Die Erfindung betrifft ein Verfahren zur Herstellung eines Sensors mit einem Sensorgehäuse, in welches ein mit elektrischer Energie zu versorgende Bauteile aufnehmendes Trägerelement angeordnet ist, welches Schächte zum Einsetzen von Stromschienen aufweist, die an ihren Enden elektrisch mit Anschlußdrähten der Bauteile verbunden werden, wobei die Enden der Stromschienen vor dem Verbinden mit den Bauteilen zumindest eine radiale Biegung nach außen aufweisen und nach dem Verbinden zurück in Richtung des Trägerelementes gebogen werden. Weiterhin betrifft die Erfindung einen nach diesem Verfahren hergestellten Sensor.

In der Technik werden zur Messung von Drehzahlen, Füllständen, Temperaturen und dergleichen unterschiedlich gestaltete Sensoren eingesetzt, welche in einem Sensorgehäuse von einem Trägerelement gehaltene, mit elektrischer Energie zu versorgende Bauteile, wie z. B. Magnete oder Spulen haben. Oftmals ist es wichtig, daß die Anschlußdrähte der mit elektrischer Energie zu versorgenden Bauteile nach dem Verbinden mit der jeweiligen Stromschiene Lose erhalten. Das ist insbesondere dann der Fall, wenn es sich bei den Anschlußdrähten um die Enden einer auf einem Spulenträger gewickelten Spule handelt, weil die Enden durch den Wickelvorgang unter Zugspannung stehen und beim Auftreten von Schwingungen reißen könnten, wenn man die Stromschienen nach dem Anlöten der Enden des Spulendrahtes nicht nach innen biegt, um durch eine Lose eine Zugentlastung der Drahtenden zu erzeugen.

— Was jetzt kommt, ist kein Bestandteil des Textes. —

Lemma fork_run lv : ∀ s π f g, source s → target s g → P !! f = Some π → (length π + lv = 3)%nat → room s (size (tables_below π 512)) →
  wp (page_table_fork g f lv) (λ _ s', ∃ Q, forked s s' π g lv 512 Q) s.
Proof.
  induction lv as [|lv IH]; intros s π f g Hso Htg Hf Hlen Hroom; cbn [page_table_fork]; apply (fork_rounds s π f g); try done;
    intros s1 i e Q Hk Hi He; destruct (pt_frame _ _ _ (so_wf _ Hso) f π Hf) as (_ & _ & Hfr & _); wp_step;
    (apply (wp_load _ (f + 8 * i) e); [apply v2p_p2v; lia|by eapply forked_word|]).
  - apply (fork_page_round s s1 π f g 0 i e Q); try done; [|by exists Q]. unfold is_table. by rewrite (proj2 (Nat.ltb_ge (length π) 3)) by lia.
  - assert (negb (Z.land e PD_TABLE =? 0) = is_table (length π) e) as -> by (unfold is_table; by rewrite (proj2 (Nat.ltb_lt (length π) 3)) by lia).
    destruct (is_table (length π) e) eqn:Het; [|apply (fork_page_round s s1 π f g (S lv) i e Q); try done; by exists Q].
    apply (fork_table_round s s1 π f g lv i e Q); try done; [|by intros s3 R Hk3; exists R].
    intros s2 h c Hso2 Htg2 Hc Hr2. apply IH; try done. rewrite length_app. simpl. lia.
Qed.

(** ** The finished copy *)

Section Finished.
Context (s s' : vst) (g : Z) (Q : gmap Z (list Z)).
Hypothesis Hso : source s.
Hypothesis Htg : target s g.
Hypothesis Hk : forked s s' [] g 3 512 Q.

Lemma copy_wf : pt_wf s' g Q.
Proof.
  pose proof (forked_source _ _ _ _ _ _ _ Hso Hk) as Hso'. pose proof (fk_root _ _ _ _ _ _ _ Hk) as Hr.
  assert (Hcopy : ∀ c ρ j, Q !! c = Some ρ → 0 ≤ j < 512 → ∃ h e e', P !! h = Some ρ ∧ word s' h j = Some e ∧ word s' c j = Some e' ∧
    (if is_table (length ρ) e then Z.land e' PD_TABLE = PD_TABLE ∧ 0 ≤ e' < 2 ^ 64 ∧ Q !! (Z.land e' TABLE_ADDR_MASK) = Some (ρ ++ [j]) else e' = e)).
  { intros c ρ j Hc Hj. apply (fk_copy _ _ _ _ _ _ _ Hk c ρ j Hc Hj). intros _. lia. }
  split; [done| | | | |].
  - intros c ρ Hc. destruct (decide (ρ = [])) as [->|Hne].
    + rewrite (fk_inj _ _ _ _ _ _ _ Hk c g [] Hc Hr). destruct Htg as [T1 T2 T3 T4 T5]. split_and!; try done; try lia; [simpl; lia|by apply (fk_frames _ _ _ _ _ _ _ Hk)].
    + by destruct (fk_new _ _ _ _ _ _ _ Hk c ρ Hc Hne) as (_ & H1 & H2 & H3 & H4).
  - intros c ρ j Hc Hj. destruct (Hcopy c ρ j Hc Hj) as (h & e & e' & Hh & He & He' & Hif). exists e'. split; [done|].
    destruct (is_table (length ρ) e); [by destruct Hif as (_ & ? & _)|]. subst e'. destruct (pt_word _ _ _ (so_wf _ Hso') h ρ j Hh Hj) as (x & Hx & Hxr). congruence.
  - exact (fk_inj _ _ _ _ _ _ _ Hk).
  - intros c ρ j x Hc Hl Hj Hx Hv. destruct (Hcopy c ρ j Hc Hj) as (h & e & e' & Hh & He & He' & Hif). assert (e' = x) as -> by congruence.
    destruct (is_table (length ρ) e) eqn:Et.
    + destruct Hif as (I1 & _ & I3). split; [|done]. intros E. assert (Z.land x 2 = Z.land (Z.land x PD_TABLE) 2) as E2 by (by rewrite <- Z.land_assoc).
      rewrite E, I1 in E2. done.
    + subst x. rewrite (so_tidy _ Hso' h ρ j e) in Et by done. congruence.
  - intros c ρ j Hc. exact (fk_up _ _ _ _ _ _ _ Hk c ρ j Hc).
Qed.

Lemma copy_resolve : ∀ idxs c h ρ, Q !! c = Some ρ → P !! h = Some ρ → (length ρ + length idxs = 4)%nat → in_range idxs →
  resolve s' c idxs = resolve s' h idxs.
Proof.
  pose proof (forked_source _ _ _ _ _ _ _ Hso Hk) as Hso'. pose proof (so_wf _ Hso') as Hwf'.
  induction idxs as [|j idxs IH]; intros c h ρ Hc Hh Hlen Hr; [done|]. assert (Hj : 0 ≤ j < 512) by (apply Hr; by left). simpl in Hlen.
  destruct (fk_copy _ _ _ _ _ _ _ Hk c ρ j Hc Hj ltac:(lia)) as (h' & e & e' & Hh' & He & He' & Hif). simpl in Hh', Hif.
  rewrite (pt_inj _ _ _ Hwf' h' h ρ) in He by done. destruct idxs as [|k idxs].
  - rewrite (resolve_one s' c j e'), (resolve_one s' h j e) by done. unfold is_table in Hif.
    rewrite (proj2 (Nat.ltb_ge (length ρ) 3)) in Hif by (simpl in Hlen; lia). simpl in Hif. by subst e'.
  - rewrite (resolve_cons s' c j k idxs e'), (resolve_cons s' h j k idxs e) by done. simpl in Hlen.
    destruct (is_table (length ρ) e) eqn:Et; [|by subst e'; rewrite (so_tidy _ Hso' h ρ j e) in Et by (done || lia); rewrite Et].
    destruct Hif as (I1 & _ & I3). assert (Hv : valid e = true) by (by rewrite <- (so_tidy _ Hso' h ρ j e) by (done || lia)).
    assert (Hv' : valid e' = true). { unfold valid. assert (Z.land e' 1 = Z.land (Z.land e' PD_TABLE) 1) as -> by (by rewrite <- Z.land_assoc). by rewrite I1. }
    rewrite Hv, Hv'. destruct (pt_next _ _ _ Hwf' h ρ j e Hh ltac:(lia) Hj He Hv) as [_ Hn].
    apply (IH _ _ (ρ ++ [j])); [done|done|rewrite length_app; simpl; lia|]. intros x Hx. apply Hr. by right.
Qed.

Lemma source_resolve : ∀ idxs h ρ, P !! h = Some ρ → (length ρ + length idxs = 4)%nat → in_range idxs →
  resolve s' h idxs = cow (v_usable1 s) <$> resolve s h idxs.
Proof.
  pose proof (so_wf _ Hso) as Hwf. induction idxs as [|j idxs IH]; intros h ρ Hh Hlen Hr; [done|].
  assert (Hj : 0 ≤ j < 512) by (apply Hr; by left). simpl in Hlen. destruct (pt_word _ _ _ Hwf h ρ j Hh Hj) as (e & He & _).
  pose proof (fk_src _ _ _ _ _ _ _ Hk h ρ j e Hh Hj He) as He'. rewrite covered_all in He' by (done || by eapply path_range). destruct idxs as [|k idxs].
  - rewrite (resolve_one s' h j _ He'), (resolve_one s h j e), fw_valid by done. destruct (valid e); [|done]. simpl. f_equal.
    unfold fw, is_table. by rewrite (proj2 (Nat.ltb_ge (length ρ) 3)) by (simpl in Hlen; lia).
  - rewrite (resolve_cons s' h j k idxs _ He'), (resolve_cons s h j k idxs e), fw_valid by done. destruct (valid e) eqn:Hv; [|done]. simpl in Hlen.
    rewrite fw_land by done. destruct (pt_next _ _ _ Hwf h ρ j e Hh ltac:(lia) Hj He Hv) as [_ Hn].
    apply (IH _ (ρ ++ [j])); [done|rewrite length_app; simpl; lia|]. intros x Hx. apply Hr. by right.
Qed.

(** The word that maps a page. *)
Lemma resolve_leaf : ∀ idxs f π e, P !! f = Some π → (length π + length idxs = 4)%nat → in_range idxs → resolve s f idxs = Some e →
  ∃ h ρ j, P !! h = Some ρ ∧ length ρ = 3%nat ∧ 0 ≤ j < 512 ∧ word s h j = Some e.
Proof.
  pose proof (so_wf _ Hso) as Hwf. induction idxs as [|j idxs IH]; intros f π e Hf Hlen Hr; [done|].
  assert (Hj : 0 ≤ j < 512) by (apply Hr; by left). destruct (pt_word _ _ _ Hwf f π j Hf Hj) as (w & Hw & _). simpl in Hlen. destruct idxs as [|k idxs].
  - rewrite (resolve_one s f j w) by done. destruct (valid w); [|done]. intros [= <-]. exists f, π, j. split_and!; try done; try lia. simpl in Hlen. lia.
  - rewrite (resolve_cons s f j k idxs w) by done. destruct (valid w) eqn:Hv; [|done]. simpl in Hlen.
    destruct (pt_next _ _ _ Hwf f π j w Hf ltac:(lia) Hj Hw Hv) as [_ Hn]. apply (IH _ (π ++ [j])); [done|rewrite length_app; simpl; lia|].
    intros x Hx. apply Hr. by right.
Qed.
End Finished.
End Fork.

(** C7: [page_table_fork] on a tree of tables ends without leaving the tables it
    copies: parent and child translate every page to the same entry, the
    parent's old one made read-only if it maps usable memory.  Both are trees
    of tables; those of the child are its top-level table and new frames.  A
    page that was writable is recorded as such, for copy-on-write. *)
Theorem page_table_fork_correct `{!PageAlloc} s root P d :
  source root P s → target P s d → room s (size (tables_below P [] 512)) →
  ∃ s' Q, page_table_fork d root 3 s = Ok (tt, s') ∧ pt_wf s' root P ∧ pt_wf s' d Q ∧
    (∀ p, translate s' root p = cow (v_usable1 s) <$> translate s root p) ∧
    (∀ p, translate s' d p = translate s' root p) ∧
    (∀ c ρ, Q !! c = Some ρ → c = d ∨ (c ∉ frames s) ∧ c ∈ frames s') ∧
    (∀ p e, translate s root p = Some e → Z.land e TABLE_ADDR_MASK < v_usable1 s → Z.land e PD_RDONLY = 0 →
       v_perm s' !! (Z.land e TABLE_ADDR_MASK / PAGE_SIZE) = Some 1) ∧
    (∀ c j, c ∈ frames s → c mod 4096 = 0 → c ≠ d → P !! c = None → 0 ≤ j < 512 → word s' c j = word s c j).
Proof.
  intros Hso Htg Hroom. pose proof (so_wf _ _ _ Hso) as Hwf.
  destruct (wp_unit _ _ s (fork_run root P 3 s [] root d Hso Htg (pt_root _ _ _ Hwf) eq_refl Hroom)) as (s' & Hrun & Q & Hk).
  exists s', Q. split; [done|]. split; [exact (so_wf _ _ _ (forked_source _ _ _ _ _ _ _ _ _ Hso Hk))|]. split; [exact (copy_wf root P s s' d Q Hso Htg Hk)|].
  split_and!.
  - intros p. apply (source_resolve root P s s' d Q Hso Hk _ root []); [apply Hwf|done|]. intros j. apply indices_range.
  - intros p. apply (copy_resolve root P s s' d Q Hso Hk _ d root []); [apply Hk|apply Hwf|done|]. intros j. apply indices_range.
  - intros c ρ Hc. destruct (decide (ρ = [])) as [->|Hne]; [left; exact (fk_inj _ _ _ _ _ _ _ _ Hk c d [] Hc (fk_root _ _ _ _ _ _ _ _ Hk))|right].
    by destruct (fk_new _ _ _ _ _ _ _ _ Hk c ρ Hc Hne) as (? & ? & _).
  - intros p e He Hlt Hro. destruct (resolve_leaf root P s Hso (indices p) root [] e (pt_root _ _ _ Hwf) eq_refl (indices_range p) He) as (h & ρ & j & Hh & Hl & Hj & Hw).
    apply (fk_perm_set _ _ _ _ _ _ _ _ Hk h ρ j); try done; [apply covered_all; [by eapply path_range|done]|]. unfold is_table. by rewrite Hl.
  - exact (fk_other _ _ _ _ _ _ _ _ Hk).
Qed.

Gemäß dem bekannten Verfahren biegt man die Stromschienen an derselben Stelle zurück in Richtung des Trägerelementes, an der man sie zunächst radial nach außen gebogen hatte. Dadurch besteht an diesen Stellen die Gefahr des Brechens der Stromschienen während der Herstellung oder bei Erschütterungen. Weiterhin biegt man gemäß dem vorbekannten Verfahren das freie Ende der jeweiligen Stromschiene, welches zunächst bis zur Waagerechten abgebogen wurde, nach dem Wickeln der Spule und Anlöten des Drahtendes weiter um, so daß insgesamt eine 180°-Umlenkung entsteht und das Stromschienenende nicht mehr über die Breite der Spule ragt. Bei dieser zweiten Umbiegung besteht Bruchgefahr, da es sich bei ihr um eine 180°-Biegung mit geringem Biegeradius handeln muß.

Der Erfindung liegt das Problem zugrunde, ein Verfahren zur Herstellung eines Sensors der eingangs genannten Art so weiterzuentwickeln, daß beim Zurückbiegen eine niedrigere Bruchgefahr der Stromschienen besteht. Weiterhin soll ein Sensor entwickelt werden, der starken mechanischen Belastungen standzuhalten vermag.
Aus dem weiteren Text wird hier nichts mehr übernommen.